Endfertig aus Düsseldorf

Aus einer Reihe von Gründen bin ich ungern in Düsseldorf. Aber als ich am Samstag von Aachen zurück nach Hannover fahren wollte, ging die günstigste Verbindung über Düsseldorf, also nahm ich die. Ein Fehler. Dort umsteigen vom RE in den ICE. Ich hatte noch Stunden zuvor reserviert und fand einen schönen Platz. Da stieg eine junge Frau ein und fragte: „Was heißt denn: „Gegebenenfalls freigeben“? Bevor ich mir eine Antwort zusammen gestruddelt hatte, kam sie selbst drauf. Dass die Plätze eventuell reserviert sind, die Bahn aber unfähig ist, späte Reservierungen anzuzeigen. Leider setzte sie sich direkt hinter mich und begann zu telefonieren.

Sie war auf einem Seminar in Düsseldorf gewesen, hatte bei einer Freundin auf der Couch kaum gepennt, weil im Wohnzimmer keine Verdunklungsmöglichkeit war. Und das Seminar wär so anstrengend gewesen. Sie sei wirklich „endfertig“. Dabei müsse sie am Abend noch zum Geburtstag ihres neuen Freundes. Das wäre ihr SO wichtig, obwohl sie sich lieber ins Bett legen würde. Ich weiß die Einzelheiten so genau, weil ich den Jammer mir zweimal anhören musste. Beim zweiten Telefongespräch sagte sie noch, dass der neue Freund angeboten hätte, für sie einzukaufen. Sie finde das sooo süß! Aber sie habe abgelehnt, sie könne noch selbst für sich einkaufen. Das gehe ihr alles zu schnell.

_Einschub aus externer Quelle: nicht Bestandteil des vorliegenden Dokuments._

(* ===== verification/MetadataRead.v ===== *)
(** What the methods of the schema's metadata return: the objects of the lists and of the lookups, the keys, and the options of tables. *)
From stdpp Require Import gmap fin_maps.
From Stdlib Require Import Sorting.Sorted.
From S2P Require Import Prelude NumberParser DriverErrors Types Values Decoder DataTypes ResultDecoder Statements ResultRows ClassNames SchemaMeta Metadata MetadataFaults.
#[local] Open Scope Z_scope.

(** ** Keys of arrays *)

Lemma add_assoc_new name l a : symtable_key name ∉ map fst a -> add_assoc name l a = a ++ [(symtable_key name, l)].
Proof.
  intros H. unfold add_assoc. destruct (existsb _ a) eqn:E; [|done]. apply existsb_exists in E as (f & Hf & Hk%bool_decide_eq_true). destruct H. rewrite <- Hk.
  apply list_elem_of_fmap. exists f. split; [done|by apply list_elem_of_In].
Qed.

Lemma array_find_app name a1 a2 : array_find name (a1 ++ a2) = match array_find name a1 with Some l => Some l | None => array_find name a2 end.
Proof. unfold array_find. induction a1 as [|x a1 IH]; [done|]. cbn. by destruct (bool_decide _). Qed.

Lemma array_find_none name a : AtName name ∉ map fst a -> array_find name a = None.
Proof.
  unfold array_find. induction a as [|x a IH]; [done|]. cbn [map List.find]. intros [Hn Ha]%not_elem_of_cons. rewrite bool_decide_eq_false_2 by (intros E; by apply Hn). by apply IH.
Qed.

(** ** Lists of objects *)

(** The leaf is an object with this pointer. *)
Definition shows (w : world) (s : nat) (l : leaf) (m : meta) : Prop := exists h o, l = LObject h /\ objects w !! h = Some o /\ o_meta o = Some (s, m).

(** Later worlds keep the objects. *)
Definition keeps (w w' : world) : Prop := snapshots w' = snapshots w /\ forall h o, objects w !! h = Some o -> objects w' !! h = Some o.

Lemma keeps_refl w : keeps w w.
Proof. done. Qed.
Lemma keeps_trans w1 w2 w3 : keeps w1 w2 -> keeps w2 w3 -> keeps w1 w3.
Proof. intros [S1 K1] [S2 K2]. split; [congruence|]. intros h o H. by apply K2, K1. Qed.
Lemma shows_keeps w w' s l m : keeps w w' -> shows w s l m -> shows w' s l m.
Proof. intros [_ K] (h & o & -> & Ho & Hm). exists h, o. split_and!; [done|by apply K|done]. Qed.
#[local] Hint Resolve keeps_refl : core.

Lemma create_shows slots schema s m w : exists h w', create slots schema s m w = inr (h, w') /\ keeps w w' /\ shows w' s (LObject h) m.
Proof.
  eexists _, _. split; [done|]. split.
  - split; [done|]. intros h o Ho. cbn. rewrite lookup_insert_ne; [done|]. intros <-. apply (is_fresh (dom (objects w))). by apply elem_of_dom_2 in Ho.
  - eexists _, _. split_and!; [done|by apply lookup_insert_eq|done].
Qed.

Lemma bind_inr {A B} (m : M A) (f : A -> M B) w a w' : m w = inr (a, w') -> bind m f w = f a w'.
Proof. intros E. unfold bind. by rewrite E. Qed.

(** A loop that makes an object for each element and adds it under the element's name. *)
Lemma each_listed {A} (mk : A -> M nat) (nm : A -> bytes) (mt : A -> meta) s l :
  (forall x w, exists h w', mk x w = inr (h, w') /\ keeps w w' /\ shows w' s (LObject h) (mt x)) ->
  forall a w, NoDup (map fst a ++ map (fun x => symtable_key (nm x)) l) ->
  exists b w', each (fun x a => h <~ mk x; ret (add_assoc (nm x) (LObject h) a)) l a w = inr (a ++ b, w') /\ keeps w w' /\
    map fst b = map (fun x => symtable_key (nm x)) l /\ Forall2 (fun e x => shows w' s (snd e) (mt x)) b l.
Proof.
  intros Hmk. induction l as [|x l IH]; intros a w Hnd; cbn [each].
  - exists [], w. rewrite app_nil_r. split_and!; [done|done|done|constructor].
  - destruct (Hmk x w) as (h & w1 & E & K & Sh). cbn [map] in Hnd.
    assert (symtable_key (nm x) ∉ map fst a) as Hx. { intros Hin. apply list.NoDup_app in Hnd as (_ & Hd & _). apply (Hd _ Hin). by left. }
    destruct (IH (a ++ [(symtable_key (nm x), LObject h)]) w1) as (b & w2 & E2 & K2 & Hk & Hs). { by rewrite map_app, <- app_assoc. }
    exists ((symtable_key (nm x), LObject h) :: b), w2. split_and!.
    + rewrite (bind_inr _ _ w (a ++ [(symtable_key (nm x), LObject h)]) w1); [by rewrite E2, <- app_assoc|]. rewrite (bind_inr _ _ _ _ _ E). by rewrite <- add_assoc_new.
    + by eapply keeps_trans.
    + cbn [map fst]. by rewrite Hk.
    + constructor; [by eapply shows_keeps|done].
Qed.

Lemma keeps_iterators w n : keeps w (set_iterators n w).
Proof. done. Qed.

Und protestierte: „Nicht schnell, wenn sechs von acht Geburtstagsgästen ‚Verwandtschaft’ sind?!“ Sie wäre so endfertig, aber müsse doch am Abend „schön sein“.

Da ahnte
ich schon, dass sie nicht allein aus den genannten Gründen „endfertig“ war, sondern einen grippalen Infekt im Leib hatte und von Düsseldorf nach Bielefeld trug. Ich ahnte es nicht nur, sondern roch auch ihren heißen, kranken Atem, weil sie sich wohl beim Telefonieren vorbeugte und in die Ritze zwischen Vordersitz und Fenster sprach. Da ihr andauerndes Endfertig-Klagelied mir noch im Ohr ist und mich hindert, einen klaren Gedanken zu fassen, gestatte ich mir, mich selbst zu zitieren: „Es ist eine archaische Form des Mittelungsdrangs. Irgendwann in grauer Vorzeit haben Viren und Bakterien nur jene Wirte überleben lassen, die das Bedürfnis haben, auch die übelste Pestilenz mit anderen zu teilen. Auf diese Weise wurde der Mensch zum Sozialwesen.“

Letztlich ist der soziale Mensch also von Krankheitserregern gesteuert. Aus Düsseldorf teilte sie jedenfalls ein heftiges Virus mit. Es überfiel mich direkt, machte Schluckbeschwerden, dann krasse Hals- und Kopfschmerzen, Husten, Schnupfen, und weil ich deshalb die heutige Geburtstagsfeier meines Freundes Leisetöne verpasse, hoffe ich inständig, dass da in Bielfeld die schöne Jammertante, ihr eilfertiger Freund samt sechsköpfiger Verwandtschaft ebenfalls in den Seilen hängen.

Nebenher: Was heißt eigentlich „endfertig“ Ist das der neue Superlativ von fertig? Fertig, fertiger, endfertig (bei Virusinfekt)?